▶ **TASK DESCRIPTION**:
Every line containing "corresponding" should be copied out. Go through the entries and find them.

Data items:
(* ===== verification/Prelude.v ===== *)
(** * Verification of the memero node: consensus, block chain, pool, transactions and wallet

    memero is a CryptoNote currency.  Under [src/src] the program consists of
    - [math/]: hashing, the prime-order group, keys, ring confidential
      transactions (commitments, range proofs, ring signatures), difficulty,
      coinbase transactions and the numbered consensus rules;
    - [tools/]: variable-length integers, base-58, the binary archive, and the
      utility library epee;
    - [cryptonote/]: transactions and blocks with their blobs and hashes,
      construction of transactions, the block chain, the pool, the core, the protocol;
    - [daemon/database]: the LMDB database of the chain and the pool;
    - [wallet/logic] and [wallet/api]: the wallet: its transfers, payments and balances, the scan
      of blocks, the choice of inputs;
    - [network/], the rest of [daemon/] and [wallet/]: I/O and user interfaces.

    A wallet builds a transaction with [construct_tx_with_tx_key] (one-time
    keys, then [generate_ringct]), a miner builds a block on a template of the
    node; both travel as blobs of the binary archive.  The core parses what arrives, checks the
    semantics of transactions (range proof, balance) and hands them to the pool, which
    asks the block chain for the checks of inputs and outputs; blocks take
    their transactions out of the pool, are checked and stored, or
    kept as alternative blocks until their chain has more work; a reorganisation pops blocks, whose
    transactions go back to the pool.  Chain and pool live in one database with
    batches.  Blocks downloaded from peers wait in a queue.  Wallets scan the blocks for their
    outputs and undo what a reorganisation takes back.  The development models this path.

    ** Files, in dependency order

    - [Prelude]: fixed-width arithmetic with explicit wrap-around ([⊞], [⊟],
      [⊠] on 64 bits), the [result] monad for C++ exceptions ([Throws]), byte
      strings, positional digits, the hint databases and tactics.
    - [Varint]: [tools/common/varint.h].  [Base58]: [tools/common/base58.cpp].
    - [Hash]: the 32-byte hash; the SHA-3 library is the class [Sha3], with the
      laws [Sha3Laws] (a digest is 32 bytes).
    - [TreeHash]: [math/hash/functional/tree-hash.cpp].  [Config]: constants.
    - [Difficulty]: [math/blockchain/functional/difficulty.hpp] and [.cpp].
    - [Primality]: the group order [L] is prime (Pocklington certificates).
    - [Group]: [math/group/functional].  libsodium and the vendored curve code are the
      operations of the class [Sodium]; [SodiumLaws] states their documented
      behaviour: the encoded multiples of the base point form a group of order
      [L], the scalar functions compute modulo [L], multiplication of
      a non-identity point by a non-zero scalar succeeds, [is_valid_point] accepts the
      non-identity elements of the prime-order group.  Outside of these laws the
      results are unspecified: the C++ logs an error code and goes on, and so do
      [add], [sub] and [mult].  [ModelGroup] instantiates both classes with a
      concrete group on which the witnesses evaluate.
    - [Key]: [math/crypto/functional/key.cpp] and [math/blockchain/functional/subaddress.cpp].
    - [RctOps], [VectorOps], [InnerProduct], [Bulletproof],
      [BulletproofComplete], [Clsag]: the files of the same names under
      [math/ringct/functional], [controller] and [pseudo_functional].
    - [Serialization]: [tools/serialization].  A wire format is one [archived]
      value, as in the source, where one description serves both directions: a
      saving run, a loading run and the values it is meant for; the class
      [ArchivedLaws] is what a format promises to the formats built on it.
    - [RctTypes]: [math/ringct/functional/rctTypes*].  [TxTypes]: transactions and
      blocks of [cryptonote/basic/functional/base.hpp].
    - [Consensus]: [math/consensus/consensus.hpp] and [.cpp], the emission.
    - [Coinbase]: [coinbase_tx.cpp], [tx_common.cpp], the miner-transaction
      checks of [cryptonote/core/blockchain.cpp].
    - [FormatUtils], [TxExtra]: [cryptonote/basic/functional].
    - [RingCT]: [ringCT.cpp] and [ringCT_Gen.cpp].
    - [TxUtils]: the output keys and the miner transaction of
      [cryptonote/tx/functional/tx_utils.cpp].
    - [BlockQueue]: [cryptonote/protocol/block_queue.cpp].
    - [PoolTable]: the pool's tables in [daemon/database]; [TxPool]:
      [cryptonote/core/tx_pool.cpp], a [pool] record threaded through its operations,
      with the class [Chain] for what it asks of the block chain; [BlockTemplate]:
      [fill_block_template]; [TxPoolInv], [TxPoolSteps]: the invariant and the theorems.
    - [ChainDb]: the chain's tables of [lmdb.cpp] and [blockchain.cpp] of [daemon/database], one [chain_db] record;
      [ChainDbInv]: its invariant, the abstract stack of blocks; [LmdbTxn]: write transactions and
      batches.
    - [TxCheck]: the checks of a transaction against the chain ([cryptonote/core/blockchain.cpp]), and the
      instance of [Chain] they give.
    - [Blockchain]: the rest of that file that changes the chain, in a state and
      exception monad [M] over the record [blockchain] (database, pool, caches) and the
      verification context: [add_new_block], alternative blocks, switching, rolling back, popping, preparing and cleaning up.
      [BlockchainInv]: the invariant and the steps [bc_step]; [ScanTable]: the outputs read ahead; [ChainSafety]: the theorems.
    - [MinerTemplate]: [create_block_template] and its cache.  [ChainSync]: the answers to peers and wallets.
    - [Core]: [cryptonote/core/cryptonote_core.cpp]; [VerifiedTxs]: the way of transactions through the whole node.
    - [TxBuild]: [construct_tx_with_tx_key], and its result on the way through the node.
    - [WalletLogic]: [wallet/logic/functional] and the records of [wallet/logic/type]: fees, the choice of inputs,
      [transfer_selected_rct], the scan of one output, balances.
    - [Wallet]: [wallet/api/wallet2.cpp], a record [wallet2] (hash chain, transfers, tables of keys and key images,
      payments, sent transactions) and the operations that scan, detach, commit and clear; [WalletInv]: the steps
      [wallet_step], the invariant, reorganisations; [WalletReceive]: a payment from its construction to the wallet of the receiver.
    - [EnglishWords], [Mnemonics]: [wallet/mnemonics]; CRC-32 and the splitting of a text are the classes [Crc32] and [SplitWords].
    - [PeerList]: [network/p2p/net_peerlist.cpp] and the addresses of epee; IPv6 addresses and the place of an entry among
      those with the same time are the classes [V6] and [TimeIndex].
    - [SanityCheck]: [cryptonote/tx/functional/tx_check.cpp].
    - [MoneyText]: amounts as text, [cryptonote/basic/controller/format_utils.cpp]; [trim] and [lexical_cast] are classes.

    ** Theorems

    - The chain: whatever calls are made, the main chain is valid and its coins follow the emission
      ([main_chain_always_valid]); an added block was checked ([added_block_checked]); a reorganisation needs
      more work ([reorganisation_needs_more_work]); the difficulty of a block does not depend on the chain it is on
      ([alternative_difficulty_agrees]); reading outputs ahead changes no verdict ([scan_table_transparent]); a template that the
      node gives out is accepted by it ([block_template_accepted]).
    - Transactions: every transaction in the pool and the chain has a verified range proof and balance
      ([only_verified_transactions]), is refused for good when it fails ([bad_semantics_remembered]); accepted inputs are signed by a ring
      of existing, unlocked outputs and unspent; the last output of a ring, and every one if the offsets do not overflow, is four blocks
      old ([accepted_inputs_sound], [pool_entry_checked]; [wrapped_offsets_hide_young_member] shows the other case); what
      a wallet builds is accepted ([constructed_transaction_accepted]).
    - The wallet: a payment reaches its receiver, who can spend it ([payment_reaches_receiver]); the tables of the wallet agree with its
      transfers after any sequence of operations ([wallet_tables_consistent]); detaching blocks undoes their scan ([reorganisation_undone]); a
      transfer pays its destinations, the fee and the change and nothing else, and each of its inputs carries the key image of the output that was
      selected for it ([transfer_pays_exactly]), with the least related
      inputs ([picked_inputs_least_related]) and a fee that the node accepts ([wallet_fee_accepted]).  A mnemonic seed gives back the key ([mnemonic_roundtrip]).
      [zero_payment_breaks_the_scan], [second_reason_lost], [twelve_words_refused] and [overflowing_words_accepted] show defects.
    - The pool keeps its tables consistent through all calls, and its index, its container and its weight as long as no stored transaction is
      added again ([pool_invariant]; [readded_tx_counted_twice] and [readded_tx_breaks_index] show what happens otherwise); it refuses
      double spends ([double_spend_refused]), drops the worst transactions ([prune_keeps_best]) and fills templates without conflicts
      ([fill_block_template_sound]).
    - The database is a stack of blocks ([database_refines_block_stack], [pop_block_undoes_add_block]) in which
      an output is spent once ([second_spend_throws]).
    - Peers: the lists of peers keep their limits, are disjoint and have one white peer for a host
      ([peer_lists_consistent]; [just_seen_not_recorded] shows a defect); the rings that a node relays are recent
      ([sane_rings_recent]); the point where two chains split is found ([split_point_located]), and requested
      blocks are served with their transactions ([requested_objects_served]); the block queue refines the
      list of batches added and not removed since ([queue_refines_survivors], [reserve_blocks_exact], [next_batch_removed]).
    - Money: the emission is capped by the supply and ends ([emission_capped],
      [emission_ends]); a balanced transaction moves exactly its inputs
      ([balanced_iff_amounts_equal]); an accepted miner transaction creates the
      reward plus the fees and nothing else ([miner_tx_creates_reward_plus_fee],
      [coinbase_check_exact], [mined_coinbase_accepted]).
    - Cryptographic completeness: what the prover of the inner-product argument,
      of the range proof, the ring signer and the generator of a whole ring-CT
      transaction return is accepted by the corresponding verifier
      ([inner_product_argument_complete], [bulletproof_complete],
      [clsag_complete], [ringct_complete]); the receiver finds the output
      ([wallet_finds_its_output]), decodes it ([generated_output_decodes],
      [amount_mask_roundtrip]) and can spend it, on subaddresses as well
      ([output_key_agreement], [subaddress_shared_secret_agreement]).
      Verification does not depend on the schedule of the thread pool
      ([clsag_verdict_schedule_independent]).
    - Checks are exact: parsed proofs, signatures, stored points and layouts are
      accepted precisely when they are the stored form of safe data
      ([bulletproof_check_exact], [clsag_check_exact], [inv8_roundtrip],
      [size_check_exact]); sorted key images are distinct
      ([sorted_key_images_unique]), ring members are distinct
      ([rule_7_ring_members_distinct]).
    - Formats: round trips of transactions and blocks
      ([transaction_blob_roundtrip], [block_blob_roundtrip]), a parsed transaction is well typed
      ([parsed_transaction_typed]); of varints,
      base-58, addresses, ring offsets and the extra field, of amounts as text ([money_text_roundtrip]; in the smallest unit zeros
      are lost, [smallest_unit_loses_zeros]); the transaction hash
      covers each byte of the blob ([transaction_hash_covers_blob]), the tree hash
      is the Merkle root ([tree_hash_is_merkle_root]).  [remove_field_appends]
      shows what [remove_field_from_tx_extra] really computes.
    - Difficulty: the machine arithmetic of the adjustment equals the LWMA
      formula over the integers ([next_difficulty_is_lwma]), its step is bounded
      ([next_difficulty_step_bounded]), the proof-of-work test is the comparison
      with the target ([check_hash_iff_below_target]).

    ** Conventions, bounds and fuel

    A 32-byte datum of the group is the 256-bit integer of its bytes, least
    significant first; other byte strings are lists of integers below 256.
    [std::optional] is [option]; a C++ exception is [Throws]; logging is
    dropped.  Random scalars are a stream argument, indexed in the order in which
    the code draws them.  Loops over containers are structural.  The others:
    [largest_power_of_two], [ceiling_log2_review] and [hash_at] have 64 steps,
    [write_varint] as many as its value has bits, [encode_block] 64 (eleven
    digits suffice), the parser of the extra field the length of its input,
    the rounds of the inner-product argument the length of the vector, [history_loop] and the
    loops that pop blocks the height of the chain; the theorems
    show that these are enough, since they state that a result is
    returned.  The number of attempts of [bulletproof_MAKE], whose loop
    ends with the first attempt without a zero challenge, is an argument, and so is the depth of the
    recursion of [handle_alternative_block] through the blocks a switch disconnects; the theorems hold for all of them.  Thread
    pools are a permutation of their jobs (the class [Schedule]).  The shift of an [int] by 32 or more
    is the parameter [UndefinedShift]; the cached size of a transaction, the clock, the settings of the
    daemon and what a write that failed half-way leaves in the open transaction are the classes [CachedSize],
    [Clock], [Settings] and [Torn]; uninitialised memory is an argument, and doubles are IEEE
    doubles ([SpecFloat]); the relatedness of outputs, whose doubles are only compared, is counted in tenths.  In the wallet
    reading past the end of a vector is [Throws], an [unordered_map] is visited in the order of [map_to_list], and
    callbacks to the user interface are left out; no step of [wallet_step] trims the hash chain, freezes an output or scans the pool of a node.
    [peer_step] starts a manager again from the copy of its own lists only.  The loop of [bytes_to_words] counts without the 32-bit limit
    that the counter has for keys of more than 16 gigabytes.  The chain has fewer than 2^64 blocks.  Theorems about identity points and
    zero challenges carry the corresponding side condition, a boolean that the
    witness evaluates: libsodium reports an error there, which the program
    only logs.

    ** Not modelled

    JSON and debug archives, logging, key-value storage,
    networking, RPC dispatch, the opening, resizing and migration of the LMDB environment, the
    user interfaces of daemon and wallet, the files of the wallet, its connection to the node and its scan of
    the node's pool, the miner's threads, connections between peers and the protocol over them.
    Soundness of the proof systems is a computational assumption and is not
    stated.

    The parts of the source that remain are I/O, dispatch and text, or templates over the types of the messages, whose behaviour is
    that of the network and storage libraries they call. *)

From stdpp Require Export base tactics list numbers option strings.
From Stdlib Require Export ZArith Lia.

▶ **TASK SOLUTION**:
      transaction return is accepted by the corresponding verifier
    zero challenges carry the corresponding side condition, a boolean that the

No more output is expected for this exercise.